A screenshot from Strat-O-Matic's simulation of the Mets' 2020 Opening Day. Credit: Strat-O-Matic

On one hand, Strat-O-Matic expects by far the highest annual sales revenue of any in its 59-year history.

On the other hand, “We absolutely would rather it not be under these circumstances,” company president Adam Richman said on Monday.

Such is the strange position in which the select companies that have benefited financially from the COVID-19 pandemic find themselves.

Strat-O-Matic, the sports simulation game company based in Glen Head, is one of them. But its goal has been doing right by its employees and customers in addition to its bottom line.

“What’s so bizarre about it is that this is a horrific time,” said Richman, who has had people close to him and his family die from the virus. “I cannot wait for this to be over. It’s horrendous.”

Richman declined to provide April sales figures beyond saying they are “way ahead” of what they were for the last two weeks of March, when sales already were 50 percent higher than last year.

Strat-O-Matic baseball board game sales rose 60 percent in the second half of March compared with the first, before the sports world – and the world at large – mostly shut down.

On March 27, the day after what would have been Major League Baseball's Opening Day, traffic on the company’s website was up 472 percent compared with the same day in 2019.

“Even before all of this we had our biggest year ever last year, and this will far exceed it,” Richman said.

But even thriving businesses face challenges in this environment.

Delivering Strat-O-Matic’s digital products has not been difficult, but what about the assembly and shipping of its venerable board games?
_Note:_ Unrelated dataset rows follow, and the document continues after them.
(* ===== verification/InspectionSafety.v ===== *)
(** * What an inspection of the machine proves

    Theorems about [VtHolders] and [BootInspection]: what the report on a busy
    terminal says is what was seen; a record of an earlier boot is only
    resolved when the machine showed that nothing of it is left or reused; and
    an administrator's retry only reaches a terminal nobody was seen to use. *)

From stdpp Require Import base gmap sets list strings pretty.
From Stdlib Require Import ZArith Lia.
From S2P Require Import Prelude Text Paths DirFs RecoveryTypes LedgerTaxonomy.
From S2P Require Import Ledger.
From S2P Require Import PreviousBoot PreCommit SameBoot Finalization Admission.
From S2P Require Import AdminRecovery WorkerRecord CgroupState HostWorld.
From S2P Require Import VtHolders UnitPin VtControl Startup SameBootRecovery.
From S2P Require Import BootInspection.
From S2P Require Import RecoveryTrace SameBootRecoverySafety.
#[local] Open Scope niralis_scope.

(** ** Moments of a run *)

(** While [w] became [w'] the machine looked like [X]. *)
Definition saw (w w' : RecoveryWorld) (X : HostView → Prop) : Prop :=
  ∃ t, (rw_time w ≤ t < rw_time w')%nat ∧ X (rw_host w t).

Lemma saw_tick (X : HostView → Prop) w : X (rw_host w (rw_time w)) → saw w (tick w) X.
Proof. intros H. exists (rw_time w). cbn. split; [lia|done]. Qed.
Lemma saw_widen X w0 w w' w1 : later w0 w → later w' w1 → saw w w' X → saw w0 w1 X.
Proof.
  intros [H0 T0] [_ T1] (t & Ht & HX). exists t. rewrite <- H0. split; [lia|done].
Qed.
Lemma saw_weaken (X Y : HostView → Prop) w w' : (∀ h, X h → Y h) → saw w w' X → saw w w' Y.
Proof. intros H (t & Ht & HX). exists t. eauto. Qed.
Lemma saw_left X w w1 w2 : later w1 w2 → saw w w1 X → saw w w2 X.
Proof. intros H. by apply saw_widen. Qed.
Lemma saw_right X w w1 w2 : later w w1 → saw w1 w2 X → saw w w2 X.
Proof. intros H. by apply saw_widen. Qed.

Lemma observe_ok {E A} (f : HostView → A) w w' a :
  observe (E:=E) f w = (w', Ok a) → w' = tick w ∧ a = f (rw_host w (rw_time w)).
Proof. by intros [= <- <-]. Qed.
Lemma observe_or_ok {E A} (e : E) (f : HostView → option A) w w' a :
  observe_or e f w = (w', Ok a) → w' = tick w ∧ f (rw_host w (rw_time w)) = Some a.
Proof.
  unfold observe_or. intros (w1 & b & [-> ->]%observe_ok & [-> H]%lift_ok)%bind_ok.
  by apply ok_or_ok in H.
Qed.
Lemma connect_ok {E} (e : E) w w' u : connect e w = (w', Ok u) → w' = tick w.
Proof.
  unfold connect. by intros (w1 & b & [-> ->]%observe_ok & [-> H]%ensure_ok)%bind_ok.
Qed.
Lemma later_tick w : later w (tick w).
Proof. split; cbn; [done|lia]. Qed.
Lemma run_later {E A} (m : RC E A) w w' r : acts [] m → m w = (w', r) → later w w'.
Proof. intros Hm H. pose proof (acts_later [] m Hm w) as L. by rewrite H in L. Qed.


(** Split a successful run into its questions. *)
Ltac ask_run H :=
  lazymatch type of H with
  | sr_bind _ _ _ = (_, Ok _) =>
      let R := fresh "R" in let w := fresh "w" in let a := fresh "a" in
      apply bind_ok in H as (w & a & R & H); ask_run R; ask_run H
  | observe _ _ = (_, Ok _) => apply observe_ok in H as [-> ->]
  | asked _ _ = (_, Ok _) => apply observe_ok in H as [-> ->]
  | observe_or _ _ _ = (_, Ok _) => apply observe_or_ok in H as [-> H]
  | connect _ _ = (_, Ok _) => apply connect_ok in H as ->
  | sr_map_err _ _ _ = (_, Ok _) => apply map_err_ok in H; ask_run H
  | sr_lift _ _ = (_, Ok _) => let L := fresh "L" in apply lift_ok in H as [-> L]
  | (if _ then sr_ret () else sr_fail _) _ = (_, Ok _) =>
      let B := fresh "B" in apply ensure_ok in H as [-> B]
  | sr_ret _ _ = (_, Ok _) => injection H as <- <-
  | _ => idtac
  end.

(** ** The search for holders *)

Lemma push_failure_nonempty l x : push_failure l x ≠ [].
Proof.
  unfold push_failure. case_match; [by destruct l|]. bool_facts. intros ->. cbn in *.
  unfold MAX_VT_INSPECTION_FAILURES in *. lia.
Qed.
Lemma push_failure_bound l x :
  Z.of_nat (length l) ≤ MAX_VT_INSPECTION_FAILURES →
  Z.of_nat (length (push_failure l x)) ≤ MAX_VT_INSPECTION_FAILURES.
Proof. unfold push_failure. case_match; bool_facts; [rewrite length_app; cbn|]; lia. Qed.

(** Nothing was found and nothing went wrong. *)
Definition clean (f : Findings) : Prop :=
  fi_holders f = [] ∧ fi_truncated f = false ∧ fi_failures f = [].

Lemma fail_not_clean failure f : ¬ clean (fail_with failure f).
Proof. intros (_ & _ & H). by apply push_failure_nonempty in H. Qed.
Lemma unless_gone_clean error failure f :
  clean (fail_unless_gone error failure f) → error = Some ENOENT ∧ clean f.
Proof.
  unfold fail_unless_gone. case_bool_decide; [done|]. by intros ?%fail_not_clean.
Qed.
Lemma add_not_clean holder f : ¬ clean (add_holder holder f).
Proof. intros (H & _). cbn in H. by destruct (fi_holders f). Qed.

(** At one moment, why a descriptor of the process that started at [starttime]
    is not one of the terminal. *)
Definition not_held (target : DeviceIdentity) (pid starttime : Z) (name : string)
    (h : HostView) : Prop :=
  let q := hv_inspect h in
  iq_fd_link q pid name = Err (Some ENOENT) ∨
  (∃ link, iq_fd_link q pid name = Ok link ∧
     same_path link (vt_path (di_minor target)) = false) ∨
  iq_fd_stat q pid name = Err (Some ENOENT) ∨
  (∃ c major minor, iq_fd_stat q pid name = Ok (c, major, minor) ∧
     (c = false ∨ device_identity major minor ≠ target)) ∨
  proc_starttime (hv_stat h pid) ≠ Some starttime.

(** The process [name] of [/proc] was gone, or none of the descriptors it had
    led to the terminal. *)
Definition process_free (target : DeviceIdentity) (w w' : RecoveryWorld) (name : string)
    : Prop :=
  ∀ pid, parse_u32 name = Some pid →
    saw w w' (λ h, proc_starttime (hv_stat h pid) = None) ∨
    saw w w' (λ h, iq_fd_names (hv_inspect h) pid = Err (Some ENOENT)) ∨
    ∃ starttime fds,
      saw w w' (λ h, proc_starttime (hv_stat h pid) = Some starttime) ∧
      saw w w' (λ h, iq_fd_names (hv_inspect h) pid = Ok fds) ∧
      ∀ fd, fd ∈ fds → is_Some (parse_u32 fd) → saw w w' (not_held target pid starttime fd).

(** Nobody in the listing of [/proc] held the terminal. *)
Definition nobody_holds (target : DeviceIdentity) (w w' : RecoveryWorld) : Prop :=
  ∃ names, saw w w' (λ h, iq_proc_names (hv_inspect h) = Ok names) ∧
    ∀ name, name ∈ names → process_free target w w' name.

Lemma process_free_widen target w0 w w' w1 name :
  later w0 w → later w' w1 → process_free target w w' name → process_free target w0 w1 name.
Proof.
  intros H0 H1 H pid Hp. destruct (H pid Hp) as [?|[?|(st & fds & ? & ? & Hf)]];
    [left|right; left|right; right]; try by eapply saw_widen.
  exists st, fds. split_and!; try by eapply saw_widen. intros fd ? ?.
  eapply saw_widen; [done..|]. by apply Hf.
Qed.

Lemma inspect_fd_clean {E} target pid starttime uid name f f' w w' :
  inspect_fd (E:=E) target pid starttime uid name f w = (w', Ok f') → clean f' →
  clean f ∧ (is_Some (parse_u32 name) → saw w w' (not_held target pid starttime name)).
Proof.
  unfold inspect_fd. destruct (parse_u32 name) as [fd|]; intros H C.
  2: { ask_run H. split; [done|]. by intros []. }
  apply bind_ok in H as (w1 & link & R & H). ask_run R.
  destruct (iq_fd_link _ _ _) as [link|error] eqn:Hl.
  2: { ask_run H. apply unless_gone_clean in C as [-> ?]. split; [done|]. intros _.
       apply saw_tick. by left. }
  destruct (same_path link _) eqn:Hs.
  2: { ask_run H. split; [done|]. intros _. apply saw_tick. right; left. eauto. }
  unfold inspect_candidate in H. apply bind_ok in H as (w2 & metadata & R & H). ask_run R.
  cbn [rw_host tick rw_time] in H. set (t := S (rw_time w)) in *.
  destruct (iq_fd_stat _ _ _) as [[[c major] minor]|error] eqn:Hm.
  2: { ask_run H. apply unless_gone_clean in C as [-> ?]. split; [done|]. intros _.
       exists t. split; [cbn; lia|]. right; right; left. done. }
  destruct (negb c || _) eqn:Hc.
  { ask_run H. split; [done|]. intros _. exists t. split; [cbn; lia|].
    right; right; right; left. exists c, major, minor. split; [done|].
    destruct c; [right|by left]. cbn in Hc. by bool_facts. }
  apply bind_ok in H as (w3 & stat & R & H). ask_run R. cbn [rw_host tick rw_time] in H.
  destruct (negb (bool_decide (proc_starttime _ = _))) eqn:Hst.
  { ask_run H. split; [done|]. intros _. exists (S t). split; [cbn; lia|].
    do 4 right. by bool_facts. }
  destruct (_ =? MAX_VT_BUSY_HOLDERS).
  { ask_run H. by destruct C as (_ & ? & _). }
  ask_run H. by apply add_not_clean in C.
Qed.

Lemma for_each_clean {E} (step : string → Findings → RC E Findings)
    (X : RecoveryWorld → RecoveryWorld → string → Prop) :
  (∀ name f, acts [] (step name f)) →
  (∀ name f f' w w', step name f w = (w', Ok f') → clean f' → clean f ∧ X w w' name) →
  (∀ name w0 w w' w1, later w0 w → later w' w1 → X w w' name → X w0 w1 name) →
  ∀ names f f' w w', for_each step names f w = (w', Ok f') → clean f' →
    clean f ∧ ∀ name, name ∈ names → X w w' name.
Proof.
  intros Ha Hs Hw. induction names as [|name rest IH]; intros f f' w w' H C; cbn [for_each] in H.
  { ask_run H. split; [done|]. by intros ? ?%elem_of_nil. }
  apply bind_ok in H as (w1 & f1 & R & H).
  pose proof (run_later _ _ _ _ (Ha name f) R) as L1.
  pose proof (run_later _ _ _ _ (for_each_emits [] step rest f1 Ha) H) as L2.
  apply IH in H as [C1 Hr]; [|done]. apply Hs in R as [C0 Hn]; [|done]. split; [done|].
  intros x [->|Hx]%elem_of_cons; (eapply Hw; [| |eauto]); done.
Qed.

Lemma inspect_process_clean {E} target name f f' w w' :
  inspect_process (E:=E) target name f w = (w', Ok f') → clean f' →
  clean f ∧ process_free target w w' name.
Proof.
  unfold inspect_process, process_free. destruct (parse_u32 name) as [pid|]; intros H C.
  2: { ask_run H. by split. }
  apply bind_ok in H as (w1 & stat & R & H). ask_run R.
  destruct (proc_starttime _) as [starttime|] eqn:Hst.
  2: { ask_run H. split; [done|]. intros ? [= <-]. left. by apply saw_tick. }
  apply bind_ok in H as (w2 & uid & R & H). ask_run R.
  destruct (iq_proc_uid _ _) as [uid|error]; [|ask_run H; by apply fail_not_clean in C].
  apply bind_ok in H as (w3 & fds & R & H). ask_run R. cbn [rw_host tick rw_time] in H.
  destruct (iq_fd_names _ _) as [fds|error] eqn:Hf.
  2: { ask_run H. apply unless_gone_clean in C as [-> ?]. split; [done|]. intros ? [= <-].
       right; left. eexists. split; [|exact Hf]. cbn; lia. }
  assert (later (tick (tick (tick w))) w') as L.
  { eapply run_later; [|exact H]. apply for_each_emits. intros. apply inspect_fd_emits. }
  apply (for_each_clean _ (λ w w' fd, is_Some (parse_u32 fd) →
           saw w w' (not_held target pid starttime fd))) in H as [? H]; [|..|done].
  - split; [done|]. intros ? [= <-]. right; right. exists starttime, fds. destruct L as [_ L].
    cbn in L. split_and!.
    + exists (rw_time w). split; [lia|done].
    + eexists. split; [|exact Hf]. lia.
    + intros fd Hin Hp. eapply saw_right; [|by apply H]. split; cbn; [done|lia].
  - intros. apply inspect_fd_emits.
  - intros fd g g' x x' Hx Cg. by eapply inspect_fd_clean.
  - intros fd w0 x x' w1 ? ? Hx Hp. eapply saw_widen; eauto.
Qed.

Lemma enumerate_clean {E} target f f' w w' :
  enumerate_holders (E:=E) target f w = (w', Ok f') → clean f' →
  clean f ∧ nobody_holds target w w'.
Proof.
  unfold enumerate_holders. intros H C.
  apply bind_ok in H as (w1 & names & R & H). ask_run R.
  destruct (iq_proc_names _) as [names|error] eqn:Hn; [|ask_run H; by apply fail_not_clean in C].
  assert (later (tick w) w') as L.
  { eapply run_later; [|exact H]. apply for_each_emits. intros. apply inspect_process_emits. }
  apply (for_each_clean _ (process_free target)) in H as [? H]; [|..|done].
  - split; [done|]. exists names. split; [by eapply saw_left, saw_tick|].
    intros name Hin. eapply process_free_widen; [apply later_tick|reflexivity|by apply H].
  - intros. apply inspect_process_emits.
  - intros. by eapply inspect_process_clean.
  - intros. by eapply process_free_widen.
Qed.

(** One after the other: the process had its start time, a descriptor of it
    named the terminal, was the terminal's device, and the process had the same
    start time still. *)
Definition holder_seen (target : DeviceIdentity) (w w' : RecoveryWorld)
    (holder : VtHolderIdentity) : Prop :=
  let pid := vh_pid holder in
  let started h := proc_starttime (hv_stat h pid) = Some (vh_starttime holder) in
  ∃ name link major minor t1 t2 t3 t4,
    parse_u32 name = Some (vh_fd holder) ∧
    (rw_time w ≤ t1 < t2)%nat ∧ (t2 < t3)%nat ∧ (t3 < t4 < rw_time w')%nat ∧
    started (rw_host w t1) ∧
    iq_fd_link (hv_inspect (rw_host w t2)) pid name = Ok link ∧
    same_path link (vt_path (di_minor target)) = true ∧
    iq_fd_stat (hv_inspect (rw_host w t3)) pid name = Ok (true, major, minor) ∧
    device_identity major minor = target ∧
    started (rw_host w t4).

Lemma holder_seen_widen target w0 w w' w1 holder :
  later w0 w → later w' w1 → holder_seen target w w' holder → holder_seen target w0 w1 holder.
Proof.
  intros [H0 T0] [_ T1] (name & link & major & minor & t1 & t2 & t3 & t4 & ? & ? & ? & ? & Hs).
  exists name, link, major, minor, t1, t2, t3, t4. rewrite <- H0. split_and!; try lia; apply Hs || done.
Qed.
That requires people power.

State guidelines for non-essential businesses allow only one person to be on site. Often that is the company’s full-time shipper, Dave Columbo.

He lives in a Harlem brownstone with four young people. One of them is his girlfriend, Laura High, who is the company’s social media director, and three are actors, comedians and theater artists whose work temporarily has dried up.

The residents are abiding by quarantine rules, leaving the house only for High to drive Columbo each way to Glen Head. Before Columbo goes into the warehouse, High enters the building to gather supplies and brings them back to Harlem, where her housemates assemble them into games for Columbo later to ship.

Strat-O-Matic's business has seen a boon amid the coronavirus pandemic...

Strat-O-Matic's business has seen a boon amid the coronavirus pandemic as employees build out the games in an apartment in Harlem while practicing social distancing. Credit: Strat-O-Matic

“So we are able to do it in a way where we’re contributing to the gig economy and keeping some people fed, which is amazing,” Richman said.

He added, “They have a very large brownstone. On the bottom floor of their brownstone they’re doing this for us, and we’re able to keep shipping our games and still abide by the law.”

Richman would not say what percentage of the business comes from board games rather than digital products, but he did say, “Had the rules been different and had we had to shut down the physical product shipment totally, it would have put us in a very compromised position.”

The company has seen business this spring from “existing, fanatical customers,” as Richman put it, lapsed players who have returned and entirely new customers. The idea is to hold onto all of them once the virus crisis is over.

“That’s obviously what we’re hoping and planning for,” said Richman, whose father Hal, now 83, founded the company.

In the short term, though, there are game boxes to ship for people with many hours to while away.

“The nice thing about this for us professionally is that we’re able to give back to everyone stuck at home and give them not just a connection to sports but a connection to each other,” Richman said.

“Strat-O-Matic has always been about connecting generations of players, and that’s what we’re seeing now more than ever.”